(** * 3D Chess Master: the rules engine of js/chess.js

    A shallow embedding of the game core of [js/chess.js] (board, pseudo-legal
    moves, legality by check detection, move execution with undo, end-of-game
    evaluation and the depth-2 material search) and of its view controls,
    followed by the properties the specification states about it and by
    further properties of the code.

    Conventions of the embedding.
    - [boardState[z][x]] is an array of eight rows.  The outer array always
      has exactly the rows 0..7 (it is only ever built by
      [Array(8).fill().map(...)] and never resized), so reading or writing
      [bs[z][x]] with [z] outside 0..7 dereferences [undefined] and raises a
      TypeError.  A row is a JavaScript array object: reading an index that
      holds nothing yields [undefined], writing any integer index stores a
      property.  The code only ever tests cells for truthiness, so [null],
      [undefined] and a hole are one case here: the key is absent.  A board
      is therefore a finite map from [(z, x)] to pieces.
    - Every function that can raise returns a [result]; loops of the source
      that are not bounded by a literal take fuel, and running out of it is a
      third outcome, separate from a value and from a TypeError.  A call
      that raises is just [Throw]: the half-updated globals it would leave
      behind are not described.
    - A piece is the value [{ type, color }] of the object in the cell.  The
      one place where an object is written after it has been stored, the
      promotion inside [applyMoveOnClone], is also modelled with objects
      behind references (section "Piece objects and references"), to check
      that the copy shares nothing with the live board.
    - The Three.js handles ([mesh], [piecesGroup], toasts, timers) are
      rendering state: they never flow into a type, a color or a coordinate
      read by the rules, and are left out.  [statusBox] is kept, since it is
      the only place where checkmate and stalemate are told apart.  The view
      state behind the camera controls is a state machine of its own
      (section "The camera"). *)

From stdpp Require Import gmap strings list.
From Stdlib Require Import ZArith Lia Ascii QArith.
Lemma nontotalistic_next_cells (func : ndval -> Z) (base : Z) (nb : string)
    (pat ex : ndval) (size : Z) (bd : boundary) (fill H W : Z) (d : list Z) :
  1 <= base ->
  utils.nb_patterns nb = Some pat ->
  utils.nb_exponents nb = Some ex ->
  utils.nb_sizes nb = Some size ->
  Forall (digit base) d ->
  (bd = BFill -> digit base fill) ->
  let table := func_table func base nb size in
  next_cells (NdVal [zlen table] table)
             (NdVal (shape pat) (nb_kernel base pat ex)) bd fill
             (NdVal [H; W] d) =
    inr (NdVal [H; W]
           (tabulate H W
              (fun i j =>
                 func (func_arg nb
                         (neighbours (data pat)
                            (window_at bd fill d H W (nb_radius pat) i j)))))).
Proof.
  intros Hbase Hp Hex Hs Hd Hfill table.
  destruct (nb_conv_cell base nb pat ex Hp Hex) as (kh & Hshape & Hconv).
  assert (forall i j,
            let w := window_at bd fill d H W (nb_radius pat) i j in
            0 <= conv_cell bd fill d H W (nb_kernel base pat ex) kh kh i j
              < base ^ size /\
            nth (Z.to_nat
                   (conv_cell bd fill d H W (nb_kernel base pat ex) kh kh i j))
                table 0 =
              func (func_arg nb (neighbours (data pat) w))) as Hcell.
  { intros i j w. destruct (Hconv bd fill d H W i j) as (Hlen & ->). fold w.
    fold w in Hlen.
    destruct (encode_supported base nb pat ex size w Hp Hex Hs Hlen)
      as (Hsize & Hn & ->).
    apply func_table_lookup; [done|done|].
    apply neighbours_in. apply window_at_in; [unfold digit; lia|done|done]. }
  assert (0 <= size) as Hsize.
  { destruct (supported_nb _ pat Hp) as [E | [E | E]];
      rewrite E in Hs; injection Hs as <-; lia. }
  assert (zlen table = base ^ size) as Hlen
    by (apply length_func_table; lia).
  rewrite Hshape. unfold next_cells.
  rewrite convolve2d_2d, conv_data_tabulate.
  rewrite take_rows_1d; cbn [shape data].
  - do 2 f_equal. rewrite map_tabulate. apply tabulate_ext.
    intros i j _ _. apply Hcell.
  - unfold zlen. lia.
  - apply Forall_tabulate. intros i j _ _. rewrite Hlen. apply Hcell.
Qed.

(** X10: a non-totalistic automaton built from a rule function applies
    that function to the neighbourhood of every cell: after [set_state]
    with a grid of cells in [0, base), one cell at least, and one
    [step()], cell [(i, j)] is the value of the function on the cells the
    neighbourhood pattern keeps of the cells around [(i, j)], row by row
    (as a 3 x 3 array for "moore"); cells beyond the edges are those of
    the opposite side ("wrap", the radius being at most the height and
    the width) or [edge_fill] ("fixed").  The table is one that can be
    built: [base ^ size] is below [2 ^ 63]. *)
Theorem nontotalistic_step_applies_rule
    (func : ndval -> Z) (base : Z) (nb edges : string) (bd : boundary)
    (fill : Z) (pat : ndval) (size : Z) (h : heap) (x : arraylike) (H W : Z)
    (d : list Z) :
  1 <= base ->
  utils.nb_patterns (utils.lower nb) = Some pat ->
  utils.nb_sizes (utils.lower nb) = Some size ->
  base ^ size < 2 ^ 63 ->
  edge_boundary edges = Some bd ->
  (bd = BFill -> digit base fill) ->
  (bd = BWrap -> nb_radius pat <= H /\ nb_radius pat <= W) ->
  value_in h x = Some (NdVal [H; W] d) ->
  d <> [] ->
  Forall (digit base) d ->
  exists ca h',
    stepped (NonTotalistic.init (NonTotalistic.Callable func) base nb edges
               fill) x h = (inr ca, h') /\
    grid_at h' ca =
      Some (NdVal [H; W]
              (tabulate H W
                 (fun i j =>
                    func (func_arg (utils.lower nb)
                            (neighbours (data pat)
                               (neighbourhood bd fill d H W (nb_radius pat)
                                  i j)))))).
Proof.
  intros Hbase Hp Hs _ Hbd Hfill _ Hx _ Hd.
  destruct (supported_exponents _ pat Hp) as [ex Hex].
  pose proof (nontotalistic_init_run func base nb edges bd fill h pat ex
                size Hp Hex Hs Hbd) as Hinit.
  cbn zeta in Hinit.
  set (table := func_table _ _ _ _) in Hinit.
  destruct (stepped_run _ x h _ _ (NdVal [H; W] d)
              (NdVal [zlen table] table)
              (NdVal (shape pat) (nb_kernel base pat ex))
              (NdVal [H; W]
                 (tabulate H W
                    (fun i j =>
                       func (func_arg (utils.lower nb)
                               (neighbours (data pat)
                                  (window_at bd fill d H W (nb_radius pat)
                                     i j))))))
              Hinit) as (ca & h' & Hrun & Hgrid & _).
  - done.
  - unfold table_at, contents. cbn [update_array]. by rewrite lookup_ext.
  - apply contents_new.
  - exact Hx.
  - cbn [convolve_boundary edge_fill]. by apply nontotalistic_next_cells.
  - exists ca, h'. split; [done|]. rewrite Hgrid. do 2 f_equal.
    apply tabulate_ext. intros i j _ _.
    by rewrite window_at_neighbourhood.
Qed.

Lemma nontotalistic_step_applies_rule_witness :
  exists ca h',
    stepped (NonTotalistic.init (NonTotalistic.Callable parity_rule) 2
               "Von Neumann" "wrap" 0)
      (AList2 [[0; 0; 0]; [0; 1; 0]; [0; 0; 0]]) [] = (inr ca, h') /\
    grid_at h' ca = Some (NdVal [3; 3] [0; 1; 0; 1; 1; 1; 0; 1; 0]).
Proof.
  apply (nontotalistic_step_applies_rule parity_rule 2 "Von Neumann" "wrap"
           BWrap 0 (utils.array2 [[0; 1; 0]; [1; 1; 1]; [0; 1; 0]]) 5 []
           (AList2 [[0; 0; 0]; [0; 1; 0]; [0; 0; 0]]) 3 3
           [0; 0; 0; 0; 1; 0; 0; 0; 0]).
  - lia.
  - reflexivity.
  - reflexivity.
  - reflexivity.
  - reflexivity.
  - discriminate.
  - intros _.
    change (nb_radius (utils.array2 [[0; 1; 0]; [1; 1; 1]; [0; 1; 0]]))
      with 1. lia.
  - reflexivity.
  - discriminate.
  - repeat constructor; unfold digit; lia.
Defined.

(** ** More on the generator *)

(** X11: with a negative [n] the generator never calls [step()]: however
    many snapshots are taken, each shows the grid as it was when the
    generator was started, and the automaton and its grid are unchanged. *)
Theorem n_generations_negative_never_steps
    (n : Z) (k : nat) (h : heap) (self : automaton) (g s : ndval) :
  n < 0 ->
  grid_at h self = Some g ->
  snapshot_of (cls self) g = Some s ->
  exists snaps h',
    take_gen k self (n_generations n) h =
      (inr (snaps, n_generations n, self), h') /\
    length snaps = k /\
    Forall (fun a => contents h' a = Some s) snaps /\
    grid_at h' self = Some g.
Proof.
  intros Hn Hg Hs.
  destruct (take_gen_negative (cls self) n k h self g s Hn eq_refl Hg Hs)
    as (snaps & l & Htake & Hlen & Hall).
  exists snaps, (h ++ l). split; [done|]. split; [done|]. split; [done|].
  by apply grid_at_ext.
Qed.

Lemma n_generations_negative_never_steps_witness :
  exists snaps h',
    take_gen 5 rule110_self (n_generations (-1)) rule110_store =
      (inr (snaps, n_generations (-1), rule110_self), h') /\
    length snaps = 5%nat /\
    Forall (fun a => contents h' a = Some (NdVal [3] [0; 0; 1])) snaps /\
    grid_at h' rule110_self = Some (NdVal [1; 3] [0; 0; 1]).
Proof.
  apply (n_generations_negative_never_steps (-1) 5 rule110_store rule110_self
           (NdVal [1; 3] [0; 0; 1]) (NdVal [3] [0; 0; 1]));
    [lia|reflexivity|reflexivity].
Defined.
━━━━━━━━━━━━━━━━
| WORK REQUEST |
Using the records above, report each line that contains the word "BWrap" by copying it.

| SOLVED EXERCISE |
  (bd = BWrap -> nb_radius pat <= H /\ nb_radius pat <= W) ->
           BWrap 0 (utils.array2 [[0; 1; 0]; [1; 1; 1]; [0; 1; 0]]) 5 []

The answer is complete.